Reproduce exactly, from the data that follows, the line with "0.02 * 50.0 = 1.0", the line with "(** C6. With", and every line that lies between them.

### DATA RECORDS:

○ ○ ○

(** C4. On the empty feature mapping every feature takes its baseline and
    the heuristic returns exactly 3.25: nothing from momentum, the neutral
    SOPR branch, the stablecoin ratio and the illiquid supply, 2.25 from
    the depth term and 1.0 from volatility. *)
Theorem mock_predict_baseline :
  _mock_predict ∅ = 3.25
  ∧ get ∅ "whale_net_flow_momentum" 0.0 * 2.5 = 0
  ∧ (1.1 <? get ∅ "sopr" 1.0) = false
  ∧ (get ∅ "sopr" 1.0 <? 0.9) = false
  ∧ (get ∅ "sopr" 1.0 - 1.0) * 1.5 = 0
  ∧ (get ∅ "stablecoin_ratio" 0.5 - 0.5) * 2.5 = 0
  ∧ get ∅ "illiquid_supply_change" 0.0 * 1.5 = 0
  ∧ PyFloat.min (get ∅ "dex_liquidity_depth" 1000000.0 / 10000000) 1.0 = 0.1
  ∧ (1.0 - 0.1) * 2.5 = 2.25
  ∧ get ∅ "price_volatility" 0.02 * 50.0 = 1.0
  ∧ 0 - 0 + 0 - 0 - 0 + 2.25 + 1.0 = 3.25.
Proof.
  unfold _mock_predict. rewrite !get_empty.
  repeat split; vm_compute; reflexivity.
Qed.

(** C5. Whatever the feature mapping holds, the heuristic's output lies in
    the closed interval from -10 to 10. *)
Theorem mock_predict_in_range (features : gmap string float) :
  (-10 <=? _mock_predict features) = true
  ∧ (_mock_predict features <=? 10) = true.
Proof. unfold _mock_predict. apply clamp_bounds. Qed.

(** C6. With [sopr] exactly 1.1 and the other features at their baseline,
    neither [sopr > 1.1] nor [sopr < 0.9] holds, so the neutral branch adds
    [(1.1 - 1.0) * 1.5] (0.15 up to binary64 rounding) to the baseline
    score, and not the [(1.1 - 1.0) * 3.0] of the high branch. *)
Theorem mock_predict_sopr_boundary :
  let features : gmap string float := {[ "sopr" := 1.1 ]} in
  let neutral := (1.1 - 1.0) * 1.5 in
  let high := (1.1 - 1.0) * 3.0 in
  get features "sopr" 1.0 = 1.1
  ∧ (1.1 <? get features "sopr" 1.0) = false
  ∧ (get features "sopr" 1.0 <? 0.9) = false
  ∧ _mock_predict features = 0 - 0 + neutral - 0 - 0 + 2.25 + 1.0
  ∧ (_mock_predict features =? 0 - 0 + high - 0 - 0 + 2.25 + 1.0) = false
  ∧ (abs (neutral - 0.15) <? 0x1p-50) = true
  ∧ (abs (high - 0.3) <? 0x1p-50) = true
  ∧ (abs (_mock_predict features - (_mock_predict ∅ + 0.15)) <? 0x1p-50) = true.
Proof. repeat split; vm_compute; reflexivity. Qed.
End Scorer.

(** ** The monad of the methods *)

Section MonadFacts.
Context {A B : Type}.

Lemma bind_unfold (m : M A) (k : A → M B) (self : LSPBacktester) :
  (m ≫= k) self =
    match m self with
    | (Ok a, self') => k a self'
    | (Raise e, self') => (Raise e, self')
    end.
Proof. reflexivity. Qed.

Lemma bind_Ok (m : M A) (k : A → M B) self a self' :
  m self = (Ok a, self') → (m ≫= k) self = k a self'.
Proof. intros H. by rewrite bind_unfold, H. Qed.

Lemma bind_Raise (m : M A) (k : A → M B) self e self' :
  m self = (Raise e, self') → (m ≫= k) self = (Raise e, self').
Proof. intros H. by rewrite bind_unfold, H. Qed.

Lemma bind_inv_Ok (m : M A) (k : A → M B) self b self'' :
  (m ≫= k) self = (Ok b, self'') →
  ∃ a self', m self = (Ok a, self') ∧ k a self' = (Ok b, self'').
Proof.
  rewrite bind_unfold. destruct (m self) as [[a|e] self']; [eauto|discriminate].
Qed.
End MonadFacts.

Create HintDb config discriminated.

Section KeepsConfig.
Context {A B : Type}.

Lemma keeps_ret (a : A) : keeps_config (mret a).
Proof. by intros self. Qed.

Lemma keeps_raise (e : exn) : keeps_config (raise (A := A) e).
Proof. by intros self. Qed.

○ ○ ○

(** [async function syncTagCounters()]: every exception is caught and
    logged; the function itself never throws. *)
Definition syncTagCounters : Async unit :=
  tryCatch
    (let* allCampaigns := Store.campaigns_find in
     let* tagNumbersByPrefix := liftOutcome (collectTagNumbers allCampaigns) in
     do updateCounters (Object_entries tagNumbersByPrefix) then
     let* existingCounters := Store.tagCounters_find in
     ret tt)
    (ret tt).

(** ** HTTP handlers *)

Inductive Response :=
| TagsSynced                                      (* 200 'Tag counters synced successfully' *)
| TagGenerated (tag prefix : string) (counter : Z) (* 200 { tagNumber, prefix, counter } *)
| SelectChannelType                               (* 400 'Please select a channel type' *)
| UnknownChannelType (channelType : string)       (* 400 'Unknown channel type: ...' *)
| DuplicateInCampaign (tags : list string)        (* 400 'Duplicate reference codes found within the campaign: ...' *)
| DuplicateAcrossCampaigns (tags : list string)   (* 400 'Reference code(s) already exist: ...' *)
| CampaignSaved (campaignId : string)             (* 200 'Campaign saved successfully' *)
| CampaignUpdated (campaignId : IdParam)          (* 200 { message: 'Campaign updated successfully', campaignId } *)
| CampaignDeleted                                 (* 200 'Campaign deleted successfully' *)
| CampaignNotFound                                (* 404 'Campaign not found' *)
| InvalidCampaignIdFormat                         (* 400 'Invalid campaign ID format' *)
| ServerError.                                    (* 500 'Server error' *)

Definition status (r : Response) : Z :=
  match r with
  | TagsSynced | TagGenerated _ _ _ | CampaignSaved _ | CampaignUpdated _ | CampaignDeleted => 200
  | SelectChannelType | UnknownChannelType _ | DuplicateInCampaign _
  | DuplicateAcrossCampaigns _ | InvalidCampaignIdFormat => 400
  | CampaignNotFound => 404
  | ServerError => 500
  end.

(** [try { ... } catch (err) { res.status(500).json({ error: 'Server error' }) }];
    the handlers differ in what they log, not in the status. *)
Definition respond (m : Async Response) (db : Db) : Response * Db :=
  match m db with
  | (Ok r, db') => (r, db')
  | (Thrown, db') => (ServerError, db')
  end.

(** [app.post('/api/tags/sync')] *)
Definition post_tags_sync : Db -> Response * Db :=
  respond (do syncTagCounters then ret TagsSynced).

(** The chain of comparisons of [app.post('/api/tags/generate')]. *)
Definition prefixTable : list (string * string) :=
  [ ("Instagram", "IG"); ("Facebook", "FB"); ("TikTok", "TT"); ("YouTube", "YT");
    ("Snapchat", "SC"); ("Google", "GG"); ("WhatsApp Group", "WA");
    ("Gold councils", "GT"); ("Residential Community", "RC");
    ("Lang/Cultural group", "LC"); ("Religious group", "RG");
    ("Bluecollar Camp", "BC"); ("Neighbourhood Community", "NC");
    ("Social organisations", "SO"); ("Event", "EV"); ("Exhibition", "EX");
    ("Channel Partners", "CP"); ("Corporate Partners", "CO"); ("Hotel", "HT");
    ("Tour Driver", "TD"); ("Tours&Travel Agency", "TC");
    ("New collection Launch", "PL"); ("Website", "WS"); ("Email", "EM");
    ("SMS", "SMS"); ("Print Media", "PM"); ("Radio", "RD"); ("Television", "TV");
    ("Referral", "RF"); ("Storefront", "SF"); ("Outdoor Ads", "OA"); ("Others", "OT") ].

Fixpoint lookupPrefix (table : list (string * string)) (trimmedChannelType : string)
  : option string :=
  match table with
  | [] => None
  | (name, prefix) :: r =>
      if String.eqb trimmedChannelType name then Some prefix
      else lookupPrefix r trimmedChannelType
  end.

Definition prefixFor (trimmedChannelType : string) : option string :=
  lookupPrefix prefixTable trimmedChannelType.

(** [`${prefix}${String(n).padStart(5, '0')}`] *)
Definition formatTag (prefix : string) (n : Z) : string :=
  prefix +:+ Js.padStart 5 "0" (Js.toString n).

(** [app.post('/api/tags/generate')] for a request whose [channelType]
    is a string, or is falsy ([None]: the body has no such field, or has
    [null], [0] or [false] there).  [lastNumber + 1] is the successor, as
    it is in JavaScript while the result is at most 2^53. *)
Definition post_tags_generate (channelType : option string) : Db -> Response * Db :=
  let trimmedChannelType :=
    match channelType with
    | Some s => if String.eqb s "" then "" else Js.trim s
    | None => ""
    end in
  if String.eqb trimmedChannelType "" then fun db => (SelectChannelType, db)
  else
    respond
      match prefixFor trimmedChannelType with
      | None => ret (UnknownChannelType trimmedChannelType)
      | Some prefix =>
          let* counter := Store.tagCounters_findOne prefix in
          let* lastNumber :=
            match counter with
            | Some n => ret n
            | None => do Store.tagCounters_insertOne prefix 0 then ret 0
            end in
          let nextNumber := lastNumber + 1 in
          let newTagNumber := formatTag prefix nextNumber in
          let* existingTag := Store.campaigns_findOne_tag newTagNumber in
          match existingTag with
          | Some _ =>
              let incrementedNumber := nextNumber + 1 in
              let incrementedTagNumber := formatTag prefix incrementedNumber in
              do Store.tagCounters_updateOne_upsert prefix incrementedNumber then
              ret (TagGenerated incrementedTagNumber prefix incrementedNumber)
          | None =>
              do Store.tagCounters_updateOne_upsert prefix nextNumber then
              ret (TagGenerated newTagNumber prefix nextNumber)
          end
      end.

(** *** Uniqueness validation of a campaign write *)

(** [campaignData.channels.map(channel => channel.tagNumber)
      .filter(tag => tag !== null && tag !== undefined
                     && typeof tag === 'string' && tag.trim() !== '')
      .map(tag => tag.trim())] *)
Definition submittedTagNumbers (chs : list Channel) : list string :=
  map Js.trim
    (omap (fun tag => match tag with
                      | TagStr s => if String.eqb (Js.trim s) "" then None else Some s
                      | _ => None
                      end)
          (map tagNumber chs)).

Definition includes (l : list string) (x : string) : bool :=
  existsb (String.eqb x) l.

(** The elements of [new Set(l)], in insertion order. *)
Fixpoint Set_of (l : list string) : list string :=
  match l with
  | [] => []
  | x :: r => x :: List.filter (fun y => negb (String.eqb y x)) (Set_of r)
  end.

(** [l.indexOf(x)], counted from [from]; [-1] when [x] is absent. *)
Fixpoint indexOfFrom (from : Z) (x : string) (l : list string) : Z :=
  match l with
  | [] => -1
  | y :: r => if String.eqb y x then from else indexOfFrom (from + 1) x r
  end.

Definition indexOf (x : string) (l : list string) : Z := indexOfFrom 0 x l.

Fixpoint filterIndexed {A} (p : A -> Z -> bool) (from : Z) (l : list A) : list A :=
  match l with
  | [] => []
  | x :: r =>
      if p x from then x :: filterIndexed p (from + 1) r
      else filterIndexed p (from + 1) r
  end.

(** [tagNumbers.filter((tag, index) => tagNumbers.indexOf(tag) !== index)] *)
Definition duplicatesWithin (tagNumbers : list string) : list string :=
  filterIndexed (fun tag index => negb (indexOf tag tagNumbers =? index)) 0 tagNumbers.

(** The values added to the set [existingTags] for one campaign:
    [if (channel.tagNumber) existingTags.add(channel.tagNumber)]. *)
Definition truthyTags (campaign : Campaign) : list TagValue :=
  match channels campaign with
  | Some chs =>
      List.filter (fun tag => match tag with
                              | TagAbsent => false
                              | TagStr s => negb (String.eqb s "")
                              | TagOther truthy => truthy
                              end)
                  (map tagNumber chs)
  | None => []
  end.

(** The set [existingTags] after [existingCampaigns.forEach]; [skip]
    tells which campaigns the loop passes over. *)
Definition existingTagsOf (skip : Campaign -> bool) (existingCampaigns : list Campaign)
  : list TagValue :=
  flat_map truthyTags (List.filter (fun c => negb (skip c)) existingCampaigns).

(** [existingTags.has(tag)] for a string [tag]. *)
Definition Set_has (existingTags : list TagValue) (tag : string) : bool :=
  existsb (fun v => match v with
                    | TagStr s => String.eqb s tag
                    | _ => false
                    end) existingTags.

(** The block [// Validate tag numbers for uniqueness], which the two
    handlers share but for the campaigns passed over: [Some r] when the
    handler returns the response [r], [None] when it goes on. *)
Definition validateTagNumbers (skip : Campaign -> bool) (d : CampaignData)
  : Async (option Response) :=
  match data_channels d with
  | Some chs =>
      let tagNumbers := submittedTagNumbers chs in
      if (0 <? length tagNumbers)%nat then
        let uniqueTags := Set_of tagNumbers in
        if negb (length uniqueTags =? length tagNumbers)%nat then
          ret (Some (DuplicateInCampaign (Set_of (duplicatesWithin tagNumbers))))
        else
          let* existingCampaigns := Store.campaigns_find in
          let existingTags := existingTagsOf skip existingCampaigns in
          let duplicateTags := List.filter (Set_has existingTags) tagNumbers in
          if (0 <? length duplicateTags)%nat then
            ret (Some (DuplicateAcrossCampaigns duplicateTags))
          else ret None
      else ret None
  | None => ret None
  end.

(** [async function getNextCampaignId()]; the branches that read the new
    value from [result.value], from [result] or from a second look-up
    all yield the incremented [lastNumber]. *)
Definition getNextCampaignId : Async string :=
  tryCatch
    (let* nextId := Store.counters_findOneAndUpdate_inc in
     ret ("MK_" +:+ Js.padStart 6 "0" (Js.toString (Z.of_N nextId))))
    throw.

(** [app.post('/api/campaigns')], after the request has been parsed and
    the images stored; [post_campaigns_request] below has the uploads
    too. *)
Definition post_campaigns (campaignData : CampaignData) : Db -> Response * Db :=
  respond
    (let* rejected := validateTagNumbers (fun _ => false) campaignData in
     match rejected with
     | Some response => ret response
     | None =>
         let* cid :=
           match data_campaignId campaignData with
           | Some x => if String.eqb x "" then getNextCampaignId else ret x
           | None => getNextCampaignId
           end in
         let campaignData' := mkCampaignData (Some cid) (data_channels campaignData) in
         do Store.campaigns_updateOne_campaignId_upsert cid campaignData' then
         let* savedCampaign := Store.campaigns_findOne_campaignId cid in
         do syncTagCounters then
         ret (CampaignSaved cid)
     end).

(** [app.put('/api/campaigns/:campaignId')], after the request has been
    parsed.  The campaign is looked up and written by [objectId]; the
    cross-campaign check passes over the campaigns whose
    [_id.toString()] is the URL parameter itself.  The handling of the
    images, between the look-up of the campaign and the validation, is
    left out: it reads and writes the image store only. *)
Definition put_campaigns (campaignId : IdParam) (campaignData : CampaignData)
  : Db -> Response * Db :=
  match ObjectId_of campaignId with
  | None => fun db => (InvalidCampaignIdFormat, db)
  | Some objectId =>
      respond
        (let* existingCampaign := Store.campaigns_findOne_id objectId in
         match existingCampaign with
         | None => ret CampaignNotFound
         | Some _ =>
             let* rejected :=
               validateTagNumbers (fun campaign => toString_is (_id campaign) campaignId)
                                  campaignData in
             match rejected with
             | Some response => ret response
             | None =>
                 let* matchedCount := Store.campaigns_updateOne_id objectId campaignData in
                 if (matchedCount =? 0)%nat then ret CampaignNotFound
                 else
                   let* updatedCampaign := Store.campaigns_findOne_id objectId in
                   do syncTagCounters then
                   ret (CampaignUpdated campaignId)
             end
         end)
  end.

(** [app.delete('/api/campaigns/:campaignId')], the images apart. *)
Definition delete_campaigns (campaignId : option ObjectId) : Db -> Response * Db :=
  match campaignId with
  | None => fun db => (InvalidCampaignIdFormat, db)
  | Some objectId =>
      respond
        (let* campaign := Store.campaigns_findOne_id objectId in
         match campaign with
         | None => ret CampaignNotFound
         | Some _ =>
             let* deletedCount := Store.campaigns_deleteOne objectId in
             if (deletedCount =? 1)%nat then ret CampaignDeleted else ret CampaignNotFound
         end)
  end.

○ ○ ○

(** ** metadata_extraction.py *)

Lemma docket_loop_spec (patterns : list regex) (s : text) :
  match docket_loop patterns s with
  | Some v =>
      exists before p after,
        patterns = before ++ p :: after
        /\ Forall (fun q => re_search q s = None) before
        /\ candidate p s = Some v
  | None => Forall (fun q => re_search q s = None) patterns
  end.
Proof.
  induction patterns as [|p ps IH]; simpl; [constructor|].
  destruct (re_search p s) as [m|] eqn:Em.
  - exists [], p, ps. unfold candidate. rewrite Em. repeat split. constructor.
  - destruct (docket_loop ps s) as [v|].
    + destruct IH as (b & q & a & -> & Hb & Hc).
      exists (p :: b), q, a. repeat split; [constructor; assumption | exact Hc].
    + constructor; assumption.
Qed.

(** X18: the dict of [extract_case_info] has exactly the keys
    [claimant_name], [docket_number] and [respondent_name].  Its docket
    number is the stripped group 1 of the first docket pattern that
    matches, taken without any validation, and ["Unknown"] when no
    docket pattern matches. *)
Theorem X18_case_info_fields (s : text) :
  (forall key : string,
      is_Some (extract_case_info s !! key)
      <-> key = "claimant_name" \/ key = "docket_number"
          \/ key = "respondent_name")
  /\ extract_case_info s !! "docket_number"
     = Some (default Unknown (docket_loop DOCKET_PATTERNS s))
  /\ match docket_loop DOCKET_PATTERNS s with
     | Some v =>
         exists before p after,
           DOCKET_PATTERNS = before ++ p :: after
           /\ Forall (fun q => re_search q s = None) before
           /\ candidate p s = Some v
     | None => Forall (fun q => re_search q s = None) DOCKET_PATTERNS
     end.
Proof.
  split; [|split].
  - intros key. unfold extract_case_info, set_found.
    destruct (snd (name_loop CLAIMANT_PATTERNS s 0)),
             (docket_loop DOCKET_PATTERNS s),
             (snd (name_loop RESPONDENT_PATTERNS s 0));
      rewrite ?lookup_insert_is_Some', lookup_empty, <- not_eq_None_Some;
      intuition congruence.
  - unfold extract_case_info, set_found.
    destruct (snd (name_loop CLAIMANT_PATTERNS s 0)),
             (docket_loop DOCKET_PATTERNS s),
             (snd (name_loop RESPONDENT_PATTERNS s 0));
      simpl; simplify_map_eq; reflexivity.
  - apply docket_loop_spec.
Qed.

○ ○ ○

### SOLUTION TO THE PROBLEM:
  ∧ get ∅ "price_volatility" 0.02 * 50.0 = 1.0
  ∧ 0 - 0 + 0 - 0 - 0 + 2.25 + 1.0 = 3.25.
Proof.
  unfold _mock_predict. rewrite !get_empty.
  repeat split; vm_compute; reflexivity.
Qed.

(** C5. Whatever the feature mapping holds, the heuristic's output lies in
    the closed interval from -10 to 10. *)
Theorem mock_predict_in_range (features : gmap string float) :
  (-10 <=? _mock_predict features) = true
  ∧ (_mock_predict features <=? 10) = true.
Proof. unfold _mock_predict. apply clamp_bounds. Qed.

(** C6. With [sopr] exactly 1.1 and the other features at their baseline,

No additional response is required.